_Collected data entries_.
▼

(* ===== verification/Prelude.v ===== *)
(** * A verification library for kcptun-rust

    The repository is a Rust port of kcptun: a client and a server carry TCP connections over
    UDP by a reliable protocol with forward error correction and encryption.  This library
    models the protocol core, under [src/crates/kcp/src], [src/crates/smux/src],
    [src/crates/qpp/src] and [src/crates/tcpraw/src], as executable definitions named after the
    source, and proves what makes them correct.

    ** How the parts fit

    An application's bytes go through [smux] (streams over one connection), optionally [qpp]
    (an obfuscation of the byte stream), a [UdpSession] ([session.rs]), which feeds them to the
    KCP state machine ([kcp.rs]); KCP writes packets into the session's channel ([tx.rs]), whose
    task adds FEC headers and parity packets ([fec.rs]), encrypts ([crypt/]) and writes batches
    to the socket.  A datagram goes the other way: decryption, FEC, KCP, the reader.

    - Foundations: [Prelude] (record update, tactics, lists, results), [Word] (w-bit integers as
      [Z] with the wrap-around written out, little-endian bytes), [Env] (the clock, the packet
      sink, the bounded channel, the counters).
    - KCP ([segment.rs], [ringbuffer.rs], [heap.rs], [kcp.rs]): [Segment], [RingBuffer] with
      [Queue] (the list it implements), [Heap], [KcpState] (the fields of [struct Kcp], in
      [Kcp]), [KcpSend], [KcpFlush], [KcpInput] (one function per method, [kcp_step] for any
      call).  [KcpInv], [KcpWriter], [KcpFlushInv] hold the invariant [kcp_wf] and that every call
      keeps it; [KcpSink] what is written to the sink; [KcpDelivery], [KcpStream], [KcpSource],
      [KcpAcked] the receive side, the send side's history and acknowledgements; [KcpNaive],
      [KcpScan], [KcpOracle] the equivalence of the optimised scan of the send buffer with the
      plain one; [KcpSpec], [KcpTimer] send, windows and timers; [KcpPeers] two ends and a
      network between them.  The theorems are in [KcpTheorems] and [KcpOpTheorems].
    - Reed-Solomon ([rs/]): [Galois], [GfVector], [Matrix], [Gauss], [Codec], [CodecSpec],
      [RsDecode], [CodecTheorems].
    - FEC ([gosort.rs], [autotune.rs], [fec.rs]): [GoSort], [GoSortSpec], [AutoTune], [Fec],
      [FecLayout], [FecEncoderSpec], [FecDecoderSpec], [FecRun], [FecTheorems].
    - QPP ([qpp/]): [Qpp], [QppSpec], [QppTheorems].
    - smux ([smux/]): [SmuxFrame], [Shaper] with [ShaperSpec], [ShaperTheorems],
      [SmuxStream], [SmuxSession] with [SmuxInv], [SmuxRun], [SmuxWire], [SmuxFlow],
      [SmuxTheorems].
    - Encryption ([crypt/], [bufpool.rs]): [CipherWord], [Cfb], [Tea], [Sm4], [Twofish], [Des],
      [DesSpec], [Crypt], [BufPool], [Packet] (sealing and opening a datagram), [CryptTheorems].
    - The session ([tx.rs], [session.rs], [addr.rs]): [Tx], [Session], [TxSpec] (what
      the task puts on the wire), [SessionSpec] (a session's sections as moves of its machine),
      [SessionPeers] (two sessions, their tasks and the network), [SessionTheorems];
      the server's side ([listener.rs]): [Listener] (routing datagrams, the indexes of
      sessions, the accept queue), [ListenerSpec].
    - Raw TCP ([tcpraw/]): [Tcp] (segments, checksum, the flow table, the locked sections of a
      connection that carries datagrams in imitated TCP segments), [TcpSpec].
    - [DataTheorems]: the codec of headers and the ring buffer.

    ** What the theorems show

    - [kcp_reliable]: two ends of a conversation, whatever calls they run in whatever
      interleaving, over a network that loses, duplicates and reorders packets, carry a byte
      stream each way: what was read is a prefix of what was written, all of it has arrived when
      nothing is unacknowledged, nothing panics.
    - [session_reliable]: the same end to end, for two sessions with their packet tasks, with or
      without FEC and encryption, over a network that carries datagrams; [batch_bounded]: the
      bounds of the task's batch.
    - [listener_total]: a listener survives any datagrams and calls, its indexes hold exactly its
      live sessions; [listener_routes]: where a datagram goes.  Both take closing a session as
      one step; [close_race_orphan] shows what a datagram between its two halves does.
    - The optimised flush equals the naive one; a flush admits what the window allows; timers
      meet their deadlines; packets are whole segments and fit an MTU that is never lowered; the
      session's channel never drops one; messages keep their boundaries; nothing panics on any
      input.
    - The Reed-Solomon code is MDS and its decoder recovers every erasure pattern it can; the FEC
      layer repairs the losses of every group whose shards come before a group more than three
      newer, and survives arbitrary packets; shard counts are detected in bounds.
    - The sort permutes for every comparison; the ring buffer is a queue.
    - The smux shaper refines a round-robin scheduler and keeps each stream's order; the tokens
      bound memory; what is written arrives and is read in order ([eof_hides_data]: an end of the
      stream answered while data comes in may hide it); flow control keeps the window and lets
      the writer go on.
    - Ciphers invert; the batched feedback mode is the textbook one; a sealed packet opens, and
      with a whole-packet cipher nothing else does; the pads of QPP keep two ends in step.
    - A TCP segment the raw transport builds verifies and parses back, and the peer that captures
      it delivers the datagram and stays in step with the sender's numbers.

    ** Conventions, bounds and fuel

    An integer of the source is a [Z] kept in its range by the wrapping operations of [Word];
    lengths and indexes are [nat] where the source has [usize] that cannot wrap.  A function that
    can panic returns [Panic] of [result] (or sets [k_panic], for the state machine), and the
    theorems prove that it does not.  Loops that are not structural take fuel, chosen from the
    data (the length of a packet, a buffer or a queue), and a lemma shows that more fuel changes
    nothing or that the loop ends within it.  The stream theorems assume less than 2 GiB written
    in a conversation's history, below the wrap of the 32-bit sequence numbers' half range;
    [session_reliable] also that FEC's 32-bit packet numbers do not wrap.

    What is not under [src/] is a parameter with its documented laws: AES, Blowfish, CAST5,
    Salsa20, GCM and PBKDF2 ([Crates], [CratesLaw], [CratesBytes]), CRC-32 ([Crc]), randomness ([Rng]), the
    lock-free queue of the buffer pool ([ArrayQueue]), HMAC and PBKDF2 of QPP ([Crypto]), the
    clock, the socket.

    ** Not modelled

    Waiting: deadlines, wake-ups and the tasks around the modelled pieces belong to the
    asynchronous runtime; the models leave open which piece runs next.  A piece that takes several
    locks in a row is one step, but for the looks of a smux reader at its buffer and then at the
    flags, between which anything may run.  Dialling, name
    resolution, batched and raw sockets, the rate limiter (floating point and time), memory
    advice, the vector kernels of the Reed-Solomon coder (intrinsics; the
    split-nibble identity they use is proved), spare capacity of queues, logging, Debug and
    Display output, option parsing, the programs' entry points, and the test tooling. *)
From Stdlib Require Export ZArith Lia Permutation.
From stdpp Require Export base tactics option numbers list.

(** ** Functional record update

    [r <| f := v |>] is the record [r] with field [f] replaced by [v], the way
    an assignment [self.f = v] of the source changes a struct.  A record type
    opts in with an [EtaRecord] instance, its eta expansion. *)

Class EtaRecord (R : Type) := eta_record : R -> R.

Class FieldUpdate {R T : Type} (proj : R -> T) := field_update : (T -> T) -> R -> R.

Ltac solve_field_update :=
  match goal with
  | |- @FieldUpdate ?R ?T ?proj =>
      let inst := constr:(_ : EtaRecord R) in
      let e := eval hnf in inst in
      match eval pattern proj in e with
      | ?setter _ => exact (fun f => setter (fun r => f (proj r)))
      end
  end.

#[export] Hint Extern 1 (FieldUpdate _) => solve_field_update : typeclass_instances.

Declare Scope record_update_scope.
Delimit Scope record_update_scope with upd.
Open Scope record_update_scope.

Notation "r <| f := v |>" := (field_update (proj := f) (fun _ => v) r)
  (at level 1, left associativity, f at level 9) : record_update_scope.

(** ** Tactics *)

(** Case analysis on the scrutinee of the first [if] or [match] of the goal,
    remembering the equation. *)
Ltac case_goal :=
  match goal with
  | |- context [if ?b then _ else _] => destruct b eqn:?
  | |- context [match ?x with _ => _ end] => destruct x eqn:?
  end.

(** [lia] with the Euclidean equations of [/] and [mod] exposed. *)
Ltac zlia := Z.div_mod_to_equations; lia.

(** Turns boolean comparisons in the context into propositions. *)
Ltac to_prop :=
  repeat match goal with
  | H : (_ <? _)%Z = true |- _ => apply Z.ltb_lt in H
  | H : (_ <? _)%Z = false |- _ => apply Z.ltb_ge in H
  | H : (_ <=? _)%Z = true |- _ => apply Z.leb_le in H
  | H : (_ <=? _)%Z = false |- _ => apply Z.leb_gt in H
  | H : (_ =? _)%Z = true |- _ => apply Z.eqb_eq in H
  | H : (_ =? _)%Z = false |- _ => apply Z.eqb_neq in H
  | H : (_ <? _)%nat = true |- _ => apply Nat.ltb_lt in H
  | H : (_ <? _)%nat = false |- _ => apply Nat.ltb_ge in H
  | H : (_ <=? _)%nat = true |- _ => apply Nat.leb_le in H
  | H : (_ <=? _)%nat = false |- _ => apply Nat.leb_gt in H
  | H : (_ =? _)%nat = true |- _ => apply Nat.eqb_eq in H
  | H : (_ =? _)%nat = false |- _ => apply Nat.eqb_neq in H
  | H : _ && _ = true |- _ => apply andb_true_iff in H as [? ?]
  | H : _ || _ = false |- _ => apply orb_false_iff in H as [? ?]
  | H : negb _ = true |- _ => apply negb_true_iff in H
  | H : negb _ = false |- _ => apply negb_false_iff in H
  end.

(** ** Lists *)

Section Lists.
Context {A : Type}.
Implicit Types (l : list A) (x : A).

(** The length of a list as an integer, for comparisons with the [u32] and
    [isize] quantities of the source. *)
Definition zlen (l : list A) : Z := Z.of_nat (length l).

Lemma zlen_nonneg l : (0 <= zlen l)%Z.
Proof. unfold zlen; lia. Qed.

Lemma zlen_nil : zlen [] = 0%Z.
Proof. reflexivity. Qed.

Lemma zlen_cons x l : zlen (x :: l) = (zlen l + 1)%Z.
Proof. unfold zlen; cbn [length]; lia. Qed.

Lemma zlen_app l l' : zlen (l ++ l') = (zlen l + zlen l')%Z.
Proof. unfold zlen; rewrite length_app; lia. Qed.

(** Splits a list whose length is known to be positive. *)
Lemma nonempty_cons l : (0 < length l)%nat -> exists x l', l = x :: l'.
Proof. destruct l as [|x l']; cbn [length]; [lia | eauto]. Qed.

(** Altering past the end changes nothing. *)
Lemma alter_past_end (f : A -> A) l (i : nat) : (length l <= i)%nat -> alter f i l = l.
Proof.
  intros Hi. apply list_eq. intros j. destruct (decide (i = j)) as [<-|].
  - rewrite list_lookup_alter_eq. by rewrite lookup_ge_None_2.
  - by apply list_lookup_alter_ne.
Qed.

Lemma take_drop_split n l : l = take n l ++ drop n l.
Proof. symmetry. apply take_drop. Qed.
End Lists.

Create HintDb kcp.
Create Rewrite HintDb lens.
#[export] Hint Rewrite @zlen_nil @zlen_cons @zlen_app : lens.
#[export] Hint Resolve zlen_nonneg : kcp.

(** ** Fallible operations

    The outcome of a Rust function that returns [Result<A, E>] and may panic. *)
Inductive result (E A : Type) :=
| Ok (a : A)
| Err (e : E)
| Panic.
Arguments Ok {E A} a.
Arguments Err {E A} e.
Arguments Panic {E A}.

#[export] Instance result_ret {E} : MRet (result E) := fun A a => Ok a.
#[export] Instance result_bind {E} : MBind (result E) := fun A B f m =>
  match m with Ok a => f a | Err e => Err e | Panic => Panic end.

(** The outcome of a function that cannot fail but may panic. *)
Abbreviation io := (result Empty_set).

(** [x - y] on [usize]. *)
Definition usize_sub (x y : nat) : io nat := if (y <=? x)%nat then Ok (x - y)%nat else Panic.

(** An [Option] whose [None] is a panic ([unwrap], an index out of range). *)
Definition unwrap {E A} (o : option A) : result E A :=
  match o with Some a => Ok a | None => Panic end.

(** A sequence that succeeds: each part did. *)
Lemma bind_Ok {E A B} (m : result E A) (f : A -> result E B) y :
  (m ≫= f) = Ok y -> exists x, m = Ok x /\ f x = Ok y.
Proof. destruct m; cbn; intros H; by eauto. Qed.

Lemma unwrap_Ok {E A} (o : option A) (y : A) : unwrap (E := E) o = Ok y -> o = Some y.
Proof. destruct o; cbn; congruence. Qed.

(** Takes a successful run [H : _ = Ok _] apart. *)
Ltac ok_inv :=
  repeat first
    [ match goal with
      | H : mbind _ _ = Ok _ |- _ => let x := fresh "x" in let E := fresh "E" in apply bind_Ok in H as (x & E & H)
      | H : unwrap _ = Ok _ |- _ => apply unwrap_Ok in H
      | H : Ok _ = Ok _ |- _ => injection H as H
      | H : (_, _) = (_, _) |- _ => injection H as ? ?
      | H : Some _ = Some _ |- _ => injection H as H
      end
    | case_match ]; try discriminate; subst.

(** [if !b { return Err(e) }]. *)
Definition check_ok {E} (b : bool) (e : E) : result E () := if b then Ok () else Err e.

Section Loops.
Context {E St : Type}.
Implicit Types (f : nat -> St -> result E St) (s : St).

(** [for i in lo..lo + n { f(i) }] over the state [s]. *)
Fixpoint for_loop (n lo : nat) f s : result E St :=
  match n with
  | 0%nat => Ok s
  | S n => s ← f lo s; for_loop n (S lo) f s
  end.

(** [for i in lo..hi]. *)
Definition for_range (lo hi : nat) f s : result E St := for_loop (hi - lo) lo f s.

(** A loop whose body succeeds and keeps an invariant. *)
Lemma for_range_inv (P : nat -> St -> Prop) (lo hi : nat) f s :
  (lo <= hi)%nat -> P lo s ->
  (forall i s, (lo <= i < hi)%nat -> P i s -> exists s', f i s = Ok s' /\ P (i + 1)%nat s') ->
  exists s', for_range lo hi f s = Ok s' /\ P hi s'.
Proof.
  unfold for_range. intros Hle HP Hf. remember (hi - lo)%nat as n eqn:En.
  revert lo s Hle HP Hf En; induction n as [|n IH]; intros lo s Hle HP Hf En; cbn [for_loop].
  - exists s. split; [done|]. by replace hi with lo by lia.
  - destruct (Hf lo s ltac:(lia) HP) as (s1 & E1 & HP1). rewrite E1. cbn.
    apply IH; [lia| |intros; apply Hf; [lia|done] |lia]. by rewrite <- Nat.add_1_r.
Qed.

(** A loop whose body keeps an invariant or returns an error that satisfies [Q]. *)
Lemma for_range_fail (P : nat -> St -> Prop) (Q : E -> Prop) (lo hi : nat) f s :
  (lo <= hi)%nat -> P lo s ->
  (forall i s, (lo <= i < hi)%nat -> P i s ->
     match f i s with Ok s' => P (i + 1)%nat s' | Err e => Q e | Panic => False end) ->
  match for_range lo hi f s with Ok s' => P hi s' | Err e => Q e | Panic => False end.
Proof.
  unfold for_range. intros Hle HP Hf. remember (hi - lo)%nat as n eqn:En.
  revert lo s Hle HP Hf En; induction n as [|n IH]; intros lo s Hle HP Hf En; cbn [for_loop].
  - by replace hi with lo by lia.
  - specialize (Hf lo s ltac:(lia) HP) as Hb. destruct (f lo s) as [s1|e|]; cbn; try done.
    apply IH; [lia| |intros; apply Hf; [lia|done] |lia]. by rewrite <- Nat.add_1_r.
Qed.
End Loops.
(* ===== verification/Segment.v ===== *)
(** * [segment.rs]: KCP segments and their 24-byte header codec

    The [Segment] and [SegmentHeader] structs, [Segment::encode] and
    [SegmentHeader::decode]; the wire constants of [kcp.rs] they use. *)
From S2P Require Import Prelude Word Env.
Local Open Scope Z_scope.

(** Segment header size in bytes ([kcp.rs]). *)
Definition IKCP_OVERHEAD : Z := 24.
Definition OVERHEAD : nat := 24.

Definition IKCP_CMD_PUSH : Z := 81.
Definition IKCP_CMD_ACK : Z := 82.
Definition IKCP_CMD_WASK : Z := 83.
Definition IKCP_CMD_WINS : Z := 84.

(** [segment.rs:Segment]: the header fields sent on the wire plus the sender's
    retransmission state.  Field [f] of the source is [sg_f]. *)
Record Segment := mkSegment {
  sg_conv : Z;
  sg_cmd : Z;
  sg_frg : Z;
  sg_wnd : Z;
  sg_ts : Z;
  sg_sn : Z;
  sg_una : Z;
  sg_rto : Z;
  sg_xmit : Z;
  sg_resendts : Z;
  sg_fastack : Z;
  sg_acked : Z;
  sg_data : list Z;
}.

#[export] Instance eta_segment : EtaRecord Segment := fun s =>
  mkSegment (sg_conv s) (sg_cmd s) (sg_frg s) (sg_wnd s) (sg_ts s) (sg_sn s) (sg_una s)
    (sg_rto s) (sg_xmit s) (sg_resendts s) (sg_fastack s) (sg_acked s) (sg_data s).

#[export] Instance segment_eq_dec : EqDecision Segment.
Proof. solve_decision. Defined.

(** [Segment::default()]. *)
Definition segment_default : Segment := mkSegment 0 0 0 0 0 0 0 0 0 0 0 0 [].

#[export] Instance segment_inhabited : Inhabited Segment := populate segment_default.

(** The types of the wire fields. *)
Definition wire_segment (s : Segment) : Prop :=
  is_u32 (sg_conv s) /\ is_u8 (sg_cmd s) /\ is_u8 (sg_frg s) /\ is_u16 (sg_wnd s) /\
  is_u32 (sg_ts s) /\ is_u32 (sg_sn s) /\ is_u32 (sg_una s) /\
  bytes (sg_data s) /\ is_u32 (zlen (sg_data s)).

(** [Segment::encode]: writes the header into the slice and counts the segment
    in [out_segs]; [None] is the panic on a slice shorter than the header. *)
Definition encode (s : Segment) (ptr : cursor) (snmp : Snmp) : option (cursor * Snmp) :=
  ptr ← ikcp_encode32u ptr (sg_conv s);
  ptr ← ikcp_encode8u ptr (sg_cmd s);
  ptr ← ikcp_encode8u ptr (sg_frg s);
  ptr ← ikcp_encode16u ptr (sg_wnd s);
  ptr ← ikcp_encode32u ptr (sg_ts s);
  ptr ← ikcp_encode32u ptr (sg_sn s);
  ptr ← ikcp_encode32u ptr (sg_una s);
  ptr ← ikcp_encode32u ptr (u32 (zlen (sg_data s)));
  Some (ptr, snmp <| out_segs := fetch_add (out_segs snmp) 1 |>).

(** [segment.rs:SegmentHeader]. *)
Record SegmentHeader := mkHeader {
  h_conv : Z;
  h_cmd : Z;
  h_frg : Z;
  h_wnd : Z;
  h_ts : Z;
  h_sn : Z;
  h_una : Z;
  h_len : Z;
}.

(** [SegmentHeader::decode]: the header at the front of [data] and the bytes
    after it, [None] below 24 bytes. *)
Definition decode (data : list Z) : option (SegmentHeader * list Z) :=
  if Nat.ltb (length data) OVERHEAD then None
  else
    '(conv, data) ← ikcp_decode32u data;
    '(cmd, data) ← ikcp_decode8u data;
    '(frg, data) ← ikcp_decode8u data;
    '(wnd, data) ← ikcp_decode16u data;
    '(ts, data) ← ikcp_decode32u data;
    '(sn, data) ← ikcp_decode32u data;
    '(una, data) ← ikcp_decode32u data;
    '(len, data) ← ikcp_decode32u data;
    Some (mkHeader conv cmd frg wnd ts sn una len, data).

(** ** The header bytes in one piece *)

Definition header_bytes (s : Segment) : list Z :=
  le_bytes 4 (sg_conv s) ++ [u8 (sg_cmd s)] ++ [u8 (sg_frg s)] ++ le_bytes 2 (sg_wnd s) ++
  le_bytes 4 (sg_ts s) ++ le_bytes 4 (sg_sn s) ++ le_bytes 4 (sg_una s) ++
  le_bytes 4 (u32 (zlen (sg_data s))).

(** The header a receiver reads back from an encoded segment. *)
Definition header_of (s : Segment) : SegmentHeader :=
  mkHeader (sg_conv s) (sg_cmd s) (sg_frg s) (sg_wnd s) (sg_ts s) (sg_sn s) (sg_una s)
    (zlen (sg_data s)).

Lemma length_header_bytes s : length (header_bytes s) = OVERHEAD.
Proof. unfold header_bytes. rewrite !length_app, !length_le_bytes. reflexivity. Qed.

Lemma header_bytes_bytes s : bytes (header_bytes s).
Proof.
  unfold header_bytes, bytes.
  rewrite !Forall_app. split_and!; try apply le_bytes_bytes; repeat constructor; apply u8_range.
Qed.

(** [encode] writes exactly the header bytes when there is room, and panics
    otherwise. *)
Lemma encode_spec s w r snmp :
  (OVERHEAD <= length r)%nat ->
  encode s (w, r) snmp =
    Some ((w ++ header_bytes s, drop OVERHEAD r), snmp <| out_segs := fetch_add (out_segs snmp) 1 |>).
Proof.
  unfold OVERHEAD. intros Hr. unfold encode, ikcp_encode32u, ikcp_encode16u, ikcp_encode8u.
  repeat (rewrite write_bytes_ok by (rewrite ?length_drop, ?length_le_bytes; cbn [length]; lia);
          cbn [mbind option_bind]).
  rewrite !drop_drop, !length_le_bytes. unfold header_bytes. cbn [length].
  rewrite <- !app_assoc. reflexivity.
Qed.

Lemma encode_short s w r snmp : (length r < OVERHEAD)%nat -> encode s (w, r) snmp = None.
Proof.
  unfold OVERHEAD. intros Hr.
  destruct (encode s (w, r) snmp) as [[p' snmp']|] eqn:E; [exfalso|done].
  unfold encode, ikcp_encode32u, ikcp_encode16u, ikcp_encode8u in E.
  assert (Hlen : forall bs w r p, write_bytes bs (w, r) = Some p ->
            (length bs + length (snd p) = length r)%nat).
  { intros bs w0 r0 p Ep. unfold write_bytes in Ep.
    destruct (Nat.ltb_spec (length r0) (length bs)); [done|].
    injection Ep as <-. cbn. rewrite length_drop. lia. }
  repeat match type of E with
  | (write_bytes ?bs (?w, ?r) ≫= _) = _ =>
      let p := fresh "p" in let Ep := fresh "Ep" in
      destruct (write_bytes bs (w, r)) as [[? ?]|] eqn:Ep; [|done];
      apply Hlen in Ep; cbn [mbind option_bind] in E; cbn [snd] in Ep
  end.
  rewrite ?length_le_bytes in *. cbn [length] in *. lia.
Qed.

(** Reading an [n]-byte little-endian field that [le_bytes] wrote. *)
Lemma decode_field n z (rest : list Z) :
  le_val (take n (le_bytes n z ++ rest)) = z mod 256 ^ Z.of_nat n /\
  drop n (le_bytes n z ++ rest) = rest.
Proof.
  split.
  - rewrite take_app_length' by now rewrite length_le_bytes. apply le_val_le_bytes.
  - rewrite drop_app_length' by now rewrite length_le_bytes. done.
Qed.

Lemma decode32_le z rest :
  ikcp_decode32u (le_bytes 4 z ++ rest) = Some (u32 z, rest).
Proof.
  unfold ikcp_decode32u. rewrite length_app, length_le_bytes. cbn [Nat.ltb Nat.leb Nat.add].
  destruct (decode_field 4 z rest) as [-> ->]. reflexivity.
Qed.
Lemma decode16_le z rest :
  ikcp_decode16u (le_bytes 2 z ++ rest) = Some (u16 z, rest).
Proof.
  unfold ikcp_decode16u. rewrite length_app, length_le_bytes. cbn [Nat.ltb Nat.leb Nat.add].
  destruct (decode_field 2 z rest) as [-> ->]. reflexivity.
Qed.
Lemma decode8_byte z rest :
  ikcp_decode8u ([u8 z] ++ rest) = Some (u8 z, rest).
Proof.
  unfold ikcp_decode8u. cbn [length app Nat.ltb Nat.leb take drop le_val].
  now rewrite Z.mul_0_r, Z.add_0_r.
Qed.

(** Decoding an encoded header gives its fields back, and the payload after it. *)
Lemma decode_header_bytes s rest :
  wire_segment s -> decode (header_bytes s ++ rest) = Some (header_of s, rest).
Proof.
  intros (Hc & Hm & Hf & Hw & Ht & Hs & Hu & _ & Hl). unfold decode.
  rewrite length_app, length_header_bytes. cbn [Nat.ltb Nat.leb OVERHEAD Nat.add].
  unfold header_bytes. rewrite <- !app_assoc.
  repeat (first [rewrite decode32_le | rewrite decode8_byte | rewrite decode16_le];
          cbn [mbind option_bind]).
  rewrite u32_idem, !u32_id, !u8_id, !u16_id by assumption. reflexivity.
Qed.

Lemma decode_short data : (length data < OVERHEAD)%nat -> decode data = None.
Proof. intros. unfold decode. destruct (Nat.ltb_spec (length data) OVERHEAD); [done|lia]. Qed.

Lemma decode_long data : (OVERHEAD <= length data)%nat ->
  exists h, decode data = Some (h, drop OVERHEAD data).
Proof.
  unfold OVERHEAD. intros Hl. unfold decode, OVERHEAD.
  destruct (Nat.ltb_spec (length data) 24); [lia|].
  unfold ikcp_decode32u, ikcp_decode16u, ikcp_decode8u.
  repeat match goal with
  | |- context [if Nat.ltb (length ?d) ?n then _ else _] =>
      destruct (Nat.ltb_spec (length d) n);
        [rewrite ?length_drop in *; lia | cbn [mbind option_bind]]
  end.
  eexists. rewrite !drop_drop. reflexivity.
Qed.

▲

_EXERCISE REQUIREMENTS_.
I'd like the lines above from the one with "newer, and survives" up to and including the one with "bounds and fuel" copied exactly, with no other lines.

_FINAL ANSWER_.
      newer, and survives arbitrary packets; shard counts are detected in bounds.
    - The sort permutes for every comparison; the ring buffer is a queue.
    - The smux shaper refines a round-robin scheduler and keeps each stream's order; the tokens
      bound memory; what is written arrives and is read in order ([eof_hides_data]: an end of the
      stream answered while data comes in may hide it); flow control keeps the window and lets
      the writer go on.
    - Ciphers invert; the batched feedback mode is the textbook one; a sealed packet opens, and
      with a whole-packet cipher nothing else does; the pads of QPP keep two ends in step.
    - A TCP segment the raw transport builds verifies and parses back, and the peer that captures
      it delivers the datagram and stays in step with the sender's numbers.

    ** Conventions, bounds and fuel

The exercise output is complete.